A0766
Title: Generalized odds: Distributional object to model physical activity
Authors: Pratim Guha Niyogi - University of Mississippi Medical Center (United States) [presenting]
Kathryn Fitzgerald - Johns Hopkins University (United States)
Ellen Mowry - Johns Hopkins University (United States)
Vadim Zipunnikov - Johns Hopkins University, Bloomberg School of Public Health (United States)

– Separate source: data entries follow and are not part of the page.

(* ===== verification/PlannerFacts.v ===== *)
(** * How a plan is made

The planner on any placement that obeys the laws computes what it computes on
the bare assignment; there, every trial is a sequence of feasible moves that
empties its node, and committing a trial repeats it. *)
From S2P Require Import Prelude GoLib Float64 Model Cluster WorkingPlacement PlacementFacts IndexFacts FeasibilityFacts CapacityFacts Analyzer Planner.

(** ** Refinement: the planner does not see the representation *)

Section refine.
Context {P : Type} `{PlacementLaws P}.

Lemma used_ratio_core (p : P) n : used_ratio p n = used_ratio (to_core p) n.
Proof. unfold used_ratio, freeBasis. by rewrite !free_core, !occupants_core. Qed.

Lemma fit_options_core pod source drained names (p : P) :
  valid p → wf_pod pod = true →
  (fit_options pod source drained names p).1 =
    (fit_options pod source drained names (to_core p)).1 ∧
  to_core (fit_options pod source drained names p).2 = to_core p ∧
  valid (fit_options pod source drained names p).2.
Proof.
  intros Hv Hw. revert p Hv. induction names as [|n names IH]; intros p Hv; simpl; [done|].
  destruct (_ || _); [by apply IH|]. unfold st_bind at 1 3 5 7. simpl.
  pose proof (canplace_core pod n p Hv Hw) as H1. pose proof (canplace_keeps pod n p) as H2.
  pose proof (canplace_valid pod n p Hv Hw) as H3.
  destruct (CanPlace pod n p) as [v q]. simpl in *. subst v.
  destruct (IH q H3) as (I1&I2&I3). rewrite H2 in *.
  destruct (negb _); [done|]. unfold st_bind.
  rewrite used_ratio_core, H2.
  destruct (fit_options pod source drained names q) as [l r].
  destruct (fit_options pod source drained names (to_core p)) as [l' r']. simpl in *. by subst.
Qed.

Lemma firstFit_core pod source drained (p : P) :
  valid p → wf_pod pod = true →
  (firstFit pod source drained p).1 = (firstFit pod source drained (to_core p)).1 ∧
  to_core (firstFit pod source drained p).2 = to_core p ∧
  valid (firstFit pod source drained p).2.
Proof.
  intros Hv Hw. unfold firstFit, st_bind.
  destruct (fit_options_core pod source drained (NodeNames p) p Hv Hw) as (H1&H2&H3).
  rewrite names_core in *. change (NodeNames (to_core p)) with (Core.NodeNames (to_core p)).
  destruct (fit_options pod source drained _ p) as [l q].
  destruct (fit_options pod source drained _ (to_core p)) as [l' q']. simpl in *. by subst.
Qed.

Lemma core_fit_options_state pod source drained names (p : Core.t) :
  (fit_options pod source drained names p).2 = p.
Proof.
  induction names as [|n names IH]; simpl; [done|]. case_match; [done|].
  unfold st_bind at 1. simpl. destruct (negb _); [done|]. unfold st_bind.
  by destruct (fit_options pod source drained names p).
Qed.

Lemma core_firstFit_state pod source drained (p : Core.t) :
  (firstFit pod source drained p).2 = p.
Proof.
  unfold firstFit, st_bind. pose proof (core_fit_options_state pod source drained (NodeNames p) p).
  by destruct (fit_options pod source drained (NodeNames p) p).
Qed.

Lemma place_all_core source drained pods (p : P) :
  valid p → Forall (λ pod, wf_pod pod = true) pods →
  place_all source drained pods p = place_all source drained pods (to_core p).
Proof.
  intros Hv Hw. revert p Hv. induction Hw as [|pod pods Hw Hws IH]; intros p Hv; simpl; [done|].
  destruct (firstFit_core pod source drained p Hv Hw) as (H1&H2&H3).
  pose proof (core_firstFit_state pod source drained (to_core p)) as H4.
  destruct (firstFit pod source drained p) as [t q].
  destruct (firstFit pod source drained (to_core p)) as [t' q']. simpl in *. subst t q'.
  case_match; [done|]. rewrite IH; [|by apply place_valid; [apply remove_valid|]].
  by rewrite place_core, remove_core, H2.
Qed.

Lemma pods_to_move_sub analysis opts os pods :
  pods_to_move analysis opts os = Some pods → ∀ pod, pod ∈ pods → pod ∈ os.
Proof.
  revert pods. induction os as [|o os IH]; intros pods; simpl; [by intros [= <-]|].
  destruct (negb (Pod.IsMovable o)); [intros Hp pod Hin; right; by eapply IH|].
  destruct (Options.namespaceExcluded _ _); [done|].
  intros Hp. assert (∃ rest, pods_to_move analysis opts os = Some rest ∧ pods = o :: rest)
    as (rest & Hr & ->).
  { destruct (Analysis.ForPod analysis (Pod.Key o)) as [pc|]; [destruct (negb _); [done|]|];
      destruct (pods_to_move analysis opts os) as [rest|]; try done;
      injection Hp as <-; eauto. }
  intros pod [->|Hin]%elem_of_cons; [by left|]. right. by eapply IH.
Qed.

Lemma tryDrain_core (p : P) node drained analysis opts :
  valid p →
  tryDrain p node drained analysis opts = tryDrain (to_core p) node drained analysis opts.
Proof.
  intros Hv. unfold tryDrain. rewrite occupants_core.
  change (Occupants (to_core p)) with (Core.Occupants (to_core p)).
  destruct (pods_to_move _ _ _) as [[|pod pods]|] eqn:Hp; [done| |done].
  rewrite place_all_core; [by rewrite clone_core|by apply clone_valid|].
  unfold sortPodsBySizeDesc. rewrite sort_by_perm. apply Forall_forall. intros o Ho.
  pose proof (occupants_wf p (Node.Name node) Hv) as Hocc. rewrite occupants_core, Forall_forall in Hocc.
  apply Hocc. by eapply pods_to_move_sub.
Qed.

Lemma findPod_elem (p : P) n ns name pod : findPod p n ns name = Some pod → pod ∈ Occupants p n.
Proof. intros [Hin _]%List.find_some. by apply list_elem_of_In. Qed.

Lemma commit_core moves (p : P) :
  valid p →
  to_core (fold_left commit_move moves p) = fold_left commit_move moves (to_core p) ∧
  valid (fold_left commit_move moves p).
Proof.
  revert p. induction moves as [|m moves IH]; intros p Hv; simpl; [done|].
  assert (Hone : to_core (commit_move p m) = commit_move (to_core p) m ∧ valid (commit_move p m)).
  { unfold commit_move.
    assert (Hf : findPod p (Move.FromNode m) (Move.Namespace m) (Move.Pod m) =
      findPod (to_core p) (Move.FromNode m) (Move.Namespace m) (Move.Pod m))
      by (unfold findPod; by rewrite occupants_core).
    destruct (findPod p _ _ _) as [pod|] eqn:Hpod; rewrite <- Hf; [|done].
    split; [by rewrite place_core, remove_core|].
    apply place_valid; [by apply remove_valid|].
    pose proof (occupants_wf p (Move.FromNode m) Hv) as Hocc. rewrite Forall_forall in Hocc.
    apply Hocc. by eapply findPod_elem. }
  destruct Hone as [H1 H2]. destruct (IH _ H2) as [I1 I2]. by rewrite I1, H1.
Qed.

Lemma plan_loop_core snap analysis opts nodes (st : progress P) :
  valid (work st) →
  let st' := plan_loop snap analysis opts nodes st in
  let c := plan_loop snap analysis opts nodes
    (mk_progress (to_core (work st)) (drained st) (steps st) (alreadyReclaimable st)) in
  to_core (work st') = work c ∧ drained st' = drained c ∧ steps st' = steps c ∧
  alreadyReclaimable st' = alreadyReclaimable c.
Proof.
  revert st. induction nodes as [|n nodes IH]; intros st Hv; simpl; [done|].
  case_match; [done|]. unfold IsEmpty. rewrite occupants_core.
  change (Occupants (to_core (work st))) with (Core.Occupants (to_core (work st))).
  case_match; [by apply IH|]. rewrite tryDrain_core by done.
  destruct (tryDrain _ _ _ _ _) as [moves|]; [|by apply IH].
  destruct (commit_core moves (work st) Hv) as [J1 J2].
  pose proof (IH (mk_progress (fold_left commit_move moves (work st))
    ({[Node.Name n]} ∪ drained st)
    (steps st ++ [PlanStep.fresh (Z.of_nat (length (steps st)) + 1) (Node.Name n) moves])
    (alreadyReclaimable st)) J2) as IH'. simpl in IH'. by rewrite J1 in IH'.
Qed.

Lemma sort_by_ext {A} (f g : A → A → bool) l : (∀ a b, f a b = g a b) → sort_by f l = sort_by g l.
Proof.
  intros He. induction l as [|x l IH]; simpl; [done|]. rewrite IH. generalize (sort_by g l).
  intros k. induction k as [|y k IHk]; simpl; [done|]. by rewrite He, IHk.
Qed.

Lemma drain_order_core snap opts :
  drain_order (P:=P) snap opts = drain_order (P:=Core.t) snap opts.
Proof.
  unfold drain_order, sortNodesForDraining. apply sort_by_ext. intros a b.
  unfold emptier, requestedRatio. by rewrite !free_core, !new_core.
Qed.

(** The plan is a function of the assignment alone. *)
Lemma Greedy_Plan_core wall snap analysis opts :
  wf_snapshot snap = true →
  Greedy_Plan P wall snap analysis opts = Greedy_Plan Core.t wall snap analysis opts.
Proof.
  intros Hw. unfold Greedy_Plan. cbv zeta. rewrite drain_order_core.
  destruct (plan_loop_core snap analysis opts (drain_order (P:=Core.t) snap opts)
    (initial snap opts) (new_valid _ _ Hw)) as (_ & _ & Hs & Ha).
  rewrite Hs, Ha. unfold initial. cbn [work drained steps alreadyReclaimable].
  by rewrite new_core.
Qed.
End refine.

(** ** Comparing fullness *)

Lemma fuller_asym a b : fuller a b = true → fuller b a = false.
Proof.
  unfold fuller. rewrite (F64.eqb_sym b.2). destruct (F64.eqb a.2 b.2); simpl;
    [apply str_ltb_asym|apply F64.ltb_asym].
Qed.

Lemma fuller_trans a b c :
  F64.is_nan a.2 = false → F64.is_nan b.2 = false → F64.is_nan c.2 = false →
  fuller b a = false → fuller c b = false → fuller c a = false.
Proof.
  intros Ha Hb Hc. unfold fuller.
  destruct (F64.eqb_rank_spec b.2 a.2), (F64.eqb_rank_spec c.2 b.2), (F64.eqb_rank_spec c.2 a.2);
    try done; simpl; try congruence; [by apply str_nltb_trans|..];
    destruct (F64.ltb_rank_spec a.2 b.2), (F64.ltb_rank_spec b.2 c.2), (F64.ltb_rank_spec a.2 c.2);
    try done; intros _ _; exfalso; rewrite F64.lex_lt in *;
    destruct (F64.rank a.2) as [[a1 a2] a3], (F64.rank b.2) as [[b1 b2] b3],
      (F64.rank c.2) as [[c1 c2] c3]; simpl in *; simplify_eq; try lia.
  apply n. f_equal; [f_equal|]; lia.
Qed.

Lemma best_spec options :
  Forall (λ o, F64.is_nan o.2 = false) options →
  options = [] ∨
  ∃ n u, best options = n ∧ (n, u) ∈ options ∧ ∀ o, o ∈ options → fuller o (n, u) = false.
Proof.
  intros Hn. rewrite Forall_forall in Hn. pose proof (sort_by_head fuller options fuller_asym) as H.
  unfold best. destruct (sort_by fuller options) as [|[n u] t].
  - left. apply H. intros a b c ???. apply fuller_trans; auto.
  - right. exists n, u. split; [done|]. apply H. intros a b c ???. apply fuller_trans; auto.
Qed.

Abstract: The advancement of mobile health (mHealth) and wearable technologies has provided valuable insights for medical and public health research, enabling a deeper understanding of the association between human behaviors and their impact on health. These data resources capture metrics such as physical activity (PA) and heart rate in near real-time, which have become increasingly popular due to their availability and wide range of applications in clinical research. Moreover, research on modeling the subject-specific distributional representations of such data has expanded considerably. The distribution representation of PA could be measured by the class of conditional and unconditional probability measures, such as survival and hazard functions, among many others. Generalized odds can provide a wide class of different distributional representations of the underlying data. This also produces a more nuanced interpretation of the relationships between PA and clinical outcomes. Motivated by the HEAL-MS study, a model that leverages scalar-on-distributional regression techniques is introduced to connect traditional measures of MS progression with this rich class of digital health data.